_AIM OF THE EXERCISE_
Only one stretch of the data below should be repeated: the lines from the line containing "off ← readOffset s4;" through the line containing "EmptyString => Some day", inclusive, exactly as they are.

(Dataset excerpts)

* * * *

(* ===== verification/IsoDate.v ===== *)
(** IsoDate: the date-time strings of the language.

    [Date.prototype.toISOString] and [new Date(text)] for the Date Time String Format of
    the ECMAScript specification, as the payment gateways use it: a calendar date, or a
    date and time with a zone offset.  [None] is the Invalid Date. *)

From S2P Require Import Prelude JsNum Store Calendar JsString.
From Stdlib Require Import Ascii String Lia.

Local Open Scope Z_scope.

Definition digitChar (d : Z) : ascii := ascii_of_N (Z.to_N (48 + d)).

(** The last [w] decimal digits of [n]. *)
Fixpoint pad (w : nat) (n : Z) : string :=
  match w with
  | O => ""
  | S w' => pad w' (n / 10) +:+ String (digitChar (n mod 10)) ""
  end.

Definition HourFromTime (t : Z) : Z := TimeWithinDay t / 3600000.
Definition MinFromTime (t : Z) : Z := TimeWithinDay t / 60000 mod 60.
Definition SecFromTime (t : Z) : Z := TimeWithinDay t / 1000 mod 60.
Definition msFromTime (t : Z) : Z := TimeWithinDay t mod 1000.

(** Years 0 to 9999 have four digits, the others a sign and six. *)
Definition yearText (y : Z) : string :=
  if (0 <=? y) && (y <=? 9999) then pad 4 y
  else if y <? 0 then "-" +:+ pad 6 (- y) else "+" +:+ pad 6 y.

Definition toISOString (t : Z) : string :=
  let d := Day t in
  yearText (YearFromDay d) +:+ "-" +:+ pad 2 (MonthFromDay d + 1) +:+ "-" +:+ pad 2 (DateFromDay d) +:+ "T" +:+
  pad 2 (HourFromTime t) +:+ ":" +:+ pad 2 (MinFromTime t) +:+ ":" +:+ pad 2 (SecFromTime t) +:+ "." +:+
  pad 3 (msFromTime t) +:+ "Z".

(** Exactly [w] digits. *)
Fixpoint readN (w : nat) (acc : Z) (s : string) : option (Z * string) :=
  match w with
  | O => Some (acc, s)
  | S w' => match s with
            | String c s' => if isDigit c then readN w' (acc * 10 + digitVal c) s' else None
            | EmptyString => None
            end
  end.

Definition expect (c : ascii) (s : string) : option string :=
  match s with
  | String c' s' => if Ascii.eqb c' c then Some s' else None
  | EmptyString => None
  end.

(** The zone: [Z], or a sign, hours and minutes; its distance to UTC in minutes. *)
Definition readOffset (s : string) : option Z :=
  match s with
  | String "Z" EmptyString => Some 0
  | String c s1 =>
    sign ← if Ascii.eqb c "+" then Some 1 else if Ascii.eqb c "-" then Some (-1) else None;
    '(h, s2) ← readN 2 0 s1;
    s3 ← expect ":" s2;
    '(m, s4) ← readN 2 0 s3;
    if (s4 =s "") && (h <=? 23) && (m <=? 59) then Some (sign * (h * 60 + m)) else None
  | EmptyString => None
  end.

Definition msInDay (h m s ms : Z) : Z := h * 3600000 + m * 60000 + s * 1000 + ms.

(** Seconds and milliseconds may be left out. *)
Definition readSeconds (s : string) : option (Z * Z * string) :=
  match expect ":" s with
  | None => Some (0, 0, s)
  | Some s1 =>
    '(sec, s2) ← readN 2 0 s1;
    match expect "." s2 with
    | None => Some (sec, 0, s2)
    | Some s3 => '(ms, s4) ← readN 3 0 s3; Some (sec, ms, s4)
    end
  end.

Definition readTime (s : string) : option Z :=
  '(h, s1) ← readN 2 0 s;
  s2 ← expect ":" s1;
  '(m, s3) ← readN 2 0 s2;
  '(sec, ms, s4) ← readSeconds s3;
  off ← readOffset s4;
  if (m <=? 59) && (sec <=? 59) && ((h <=? 23) || ((h =? 24) && (m =? 0) && (sec =? 0) && (ms =? 0)))
  then Some (msInDay h m sec ms - off * 60000) else None.

(** [new Date(text)]: a date is midnight UTC; a day past the end of its month runs into
    the next one. *)
Definition parseDate (text : string) : option Z :=
  '(y, s1) ← readN 4 0 text;
  s2 ← expect "-" s1;
  '(mo, s3) ← readN 2 0 s2;
  s4 ← expect "-" s3;
  '(d, s5) ← readN 2 0 s4;
  if (1 <=? mo) && (mo <=? 12) && (1 <=? d) && (d <=? 31) then
    let day := MakeDay y (mo - 1) d * msPerDay in
    match s5 with
    | EmptyString => Some day
    | _ => s6 ← expect "T" s5; ms ← readTime s6; Some (day + ms)
    end
  else None.

(** ** Reading back what was written *)

Lemma digitChar_ok d : 0 <= d <= 9 -> isDigit (digitChar d) = true /\ digitVal (digitChar d) = d.
Proof.
  intros H. assert (d = 0 \/ d = 1 \/ d = 2 \/ d = 3 \/ d = 4 \/ d = 5 \/ d = 6 \/ d = 7 \/ d = 8 \/ d = 9) as E by lia.
  repeat destruct E as [->|E]; try subst d; split; reflexivity.
Qed.

Lemma readN_snoc w : forall acc s n d rest, 0 <= d <= 9 -> readN w acc s = Some (n, String (digitChar d) rest) ->
  readN (S w) acc s = Some (n * 10 + d, rest).
Proof.
  induction w as [|w IH]; intros acc s n d rest Hd E.
  - injection E as <- ->. destruct (digitChar_ok d Hd) as [Hi Hv]. cbn [readN]. by rewrite Hi, Hv.
  - simpl in E. destruct s as [|c s]; [done|]. destruct (isDigit c) eqn:Ec; [|done].
    change (readN (S (S w)) acc (String c s)) with (if isDigit c then readN (S w) (acc * 10 + digitVal c) s else None).
    rewrite Ec. by apply IH.
Qed.

Lemma app_assoc_s (a b c : string) : (a +:+ b) +:+ c = a +:+ (b +:+ c).
Proof. induction a as [|x a IH]; [done|]. change (String x ((a +:+ b) +:+ c) = String x (a +:+ (b +:+ c))). by f_equal. Qed.

Lemma readN_pad w : forall acc n s, 0 <= n < 10 ^ Z.of_nat w -> readN w acc (pad w n +:+ s) = Some (acc * 10 ^ Z.of_nat w + n, s).
Proof.
  induction w as [|w IH]; intros acc n s Hn.
  - change (10 ^ Z.of_nat 0) with 1 in *. replace (acc * 1 + n) with acc by lia. reflexivity.
  - rewrite Nat2Z.inj_succ, Z.pow_succ_r in * by lia. cbn [pad]. rewrite app_assoc_s.
    assert (0 <= n mod 10 <= 9) as Hd by (pose proof (Z.mod_pos_bound n 10); lia).
    rewrite (readN_snoc w acc _ (acc * 10 ^ Z.of_nat w + n / 10) (n mod 10) s); [|done|apply IH].
    + do 2 f_equal. pose proof (Z.div_mod n 10 ltac:(lia)). lia.
    + split; [apply Z.div_pos; lia|]. apply Z.div_lt_upper_bound; lia.
Qed.

Lemma app_cons c s : String c "" +:+ s = String c s.
Proof. reflexivity. Qed.

Lemma expect_cons c s : expect c (String c s) = Some s.
Proof. simpl. by rewrite Ascii.eqb_refl. Qed.

(** The clock of a day, taken apart and put together. *)
Lemma clock_parts t : let h := HourFromTime t in let m := MinFromTime t in let s := SecFromTime t in let ms := msFromTime t in
  0 <= h <= 23 /\ 0 <= m <= 59 /\ 0 <= s <= 59 /\ 0 <= ms <= 999 /\ msInDay h m s ms = TimeWithinDay t.
Proof.
  cbv zeta. unfold HourFromTime, MinFromTime, SecFromTime, msFromTime, msInDay.
  assert (0 <= TimeWithinDay t < msPerDay) as H by (apply Z.mod_pos_bound; done). unfold msPerDay in H.
  set (x := TimeWithinDay t) in *. clearbody x. Z.div_mod_to_equations. lia.
Qed.

Lemma readTime_written t : readTime (pad 2 (HourFromTime t) +:+ ":" +:+ pad 2 (MinFromTime t) +:+ ":" +:+ pad 2 (SecFromTime t) +:+ "." +:+
  pad 3 (msFromTime t) +:+ "Z") = Some (TimeWithinDay t).
Proof.
  destruct (clock_parts t) as (Hh & Hm & Hs & Hms & E). unfold readTime, readSeconds. rewrite !app_cons.
  rewrite readN_pad by (simpl; lia). cbn [mbind option_bind]. rewrite expect_cons. cbn [mbind option_bind].
  rewrite readN_pad by (simpl; lia). cbn [mbind option_bind]. rewrite expect_cons. cbn [mbind option_bind].
  rewrite readN_pad by (simpl; lia). cbn [mbind option_bind]. rewrite expect_cons. cbn [mbind option_bind].
  rewrite readN_pad by (simpl; lia). cbn [mbind option_bind readOffset]. simpl Z.of_nat. rewrite !Z.mul_0_l, !Z.add_0_l.
  rewrite (proj2 (Z.leb_le _ 59)), (proj2 (Z.leb_le _ 59)), (proj2 (Z.leb_le _ 23)) by lia. simpl. f_equal. lia.
Qed.

(** Years 0 to 9999, in milliseconds since the epoch. *)
Definition fourDigitYear (t : Z) : Prop := -62167219200000 <= t < 253402300800000.

Lemma fourDigitYear_year t : fourDigitYear t -> 0 <= YearFromDay (Day t) <= 9999.
Proof.
  intros [H1 H2]. assert (-719528 <= Day t < 2932897) as Hd.
  { unfold Day, msPerDay. split; [apply Z.div_le_lower_bound; lia|apply Z.div_lt_upper_bound; lia]. }
  pose proof (YearFromDay_spec (Day t)) as [S1 S2]. set (y := YearFromDay (Day t)) in *. clearbody y. split.
  - destruct (Z.lt_ge_cases y 0) as [L|]; [|done]. pose proof (DayFromYear_mono (y + 1) 0 ltac:(lia)) as M.
    change (DayFromYear 0) with (-719528) in M. lia.
  - destruct (Z.lt_ge_cases 9999 y) as [L|]; [|done]. pose proof (DayFromYear_mono 10000 y ltac:(lia)) as M.
    change (DayFromYear 10000) with 2932897 in M. lia.
Qed.

(** A date written with [toISOString] and read back with [new Date] is the same
    instant, to the millisecond, for every year from 0 to 9999. *)
Theorem isoDate_roundtrip t : fourDigitYear t -> parseDate (toISOString t) = Some t.
Proof.
  intros Ht. pose proof (fourDigitYear_year t Ht) as Hy. destruct (civil_spec (Day t)) as (Hm & Hd1 & Hd2 & E).
  pose proof (daysBeforeMonth_range (isLeap (YearFromDay (Day t))) (MonthFromDay (Day t)) Hm) as R.
  unfold parseDate, toISOString, yearText. cbv zeta.
  rewrite !app_cons.
  rewrite (proj2 (Z.leb_le 0 _)), (proj2 (Z.leb_le _ 9999)) by lia. cbn [andb].
  rewrite readN_pad by (simpl; lia). cbn [mbind option_bind]. rewrite expect_cons. cbn [mbind option_bind].
  rewrite readN_pad by (simpl; lia). cbn [mbind option_bind]. rewrite expect_cons. cbn [mbind option_bind].
  rewrite readN_pad by (simpl; lia). cbn [mbind option_bind]. simpl Z.of_nat. rewrite !Z.mul_0_l, !Z.add_0_l.
  rewrite (proj2 (Z.leb_le 1 _)), (proj2 (Z.leb_le _ 12)), (proj2 (Z.leb_le 1 _)), (proj2 (Z.leb_le _ 31)) by lia. cbn [andb].
  rewrite expect_cons. cbn [mbind option_bind]. rewrite readTime_written. cbn [mbind option_bind]. f_equal.
  replace (MonthFromDay (Day t) + 1 - 1) with (MonthFromDay (Day t)) by lia. unfold MakeDay.
  rewrite (Z.div_small (MonthFromDay (Day t)) 12), (Z.mod_small (MonthFromDay (Day t)) 12) by lia. rewrite Z.add_0_r, <- E.
  unfold Day, TimeWithinDay. pose proof (Z.div_mod t msPerDay ltac:(done)). lia.
Qed.

Lemma isoDate_roundtrip_witness : parseDate (toISOString 1709210096789) = Some 1709210096789.
Proof. apply (isoDate_roundtrip 1709210096789). split; vm_compute; congruence. Defined.

(** The gateways' own formats. *)
Example gateway_dates : map parseDate ["2024-02-29T12:34:56.789Z"; "2024-02-29T08:34:56.789-04:00"; "2024-02-29T23:59:59-03:00"; "2024-02-29"; "soon"] =
  [Some 1709210096789; Some 1709210096789; Some 1709261999000; Some 1709164800000; None].
Proof. vm_compute. reflexivity. Qed.

Example iso_text : toISOString 1709210096789 = "2024-02-29T12:34:56.789Z".
Proof. vm_compute. reflexivity. Qed.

* * * *

_ANSWER FOR THE TASK_
  off ← readOffset s4;
  if (m <=? 59) && (sec <=? 59) && ((h <=? 23) || ((h =? 24) && (m =? 0) && (sec =? 0) && (ms =? 0)))
  then Some (msInDay h m sec ms - off * 60000) else None.

(** [new Date(text)]: a date is midnight UTC; a day past the end of its month runs into
    the next one. *)
Definition parseDate (text : string) : option Z :=
  '(y, s1) ← readN 4 0 text;
  s2 ← expect "-" s1;
  '(mo, s3) ← readN 2 0 s2;
  s4 ← expect "-" s3;
  '(d, s5) ← readN 2 0 s4;
  if (1 <=? mo) && (mo <=? 12) && (1 <=? d) && (d <=? 31) then
    let day := MakeDay y (mo - 1) d * msPerDay in
    match s5 with
    | EmptyString => Some day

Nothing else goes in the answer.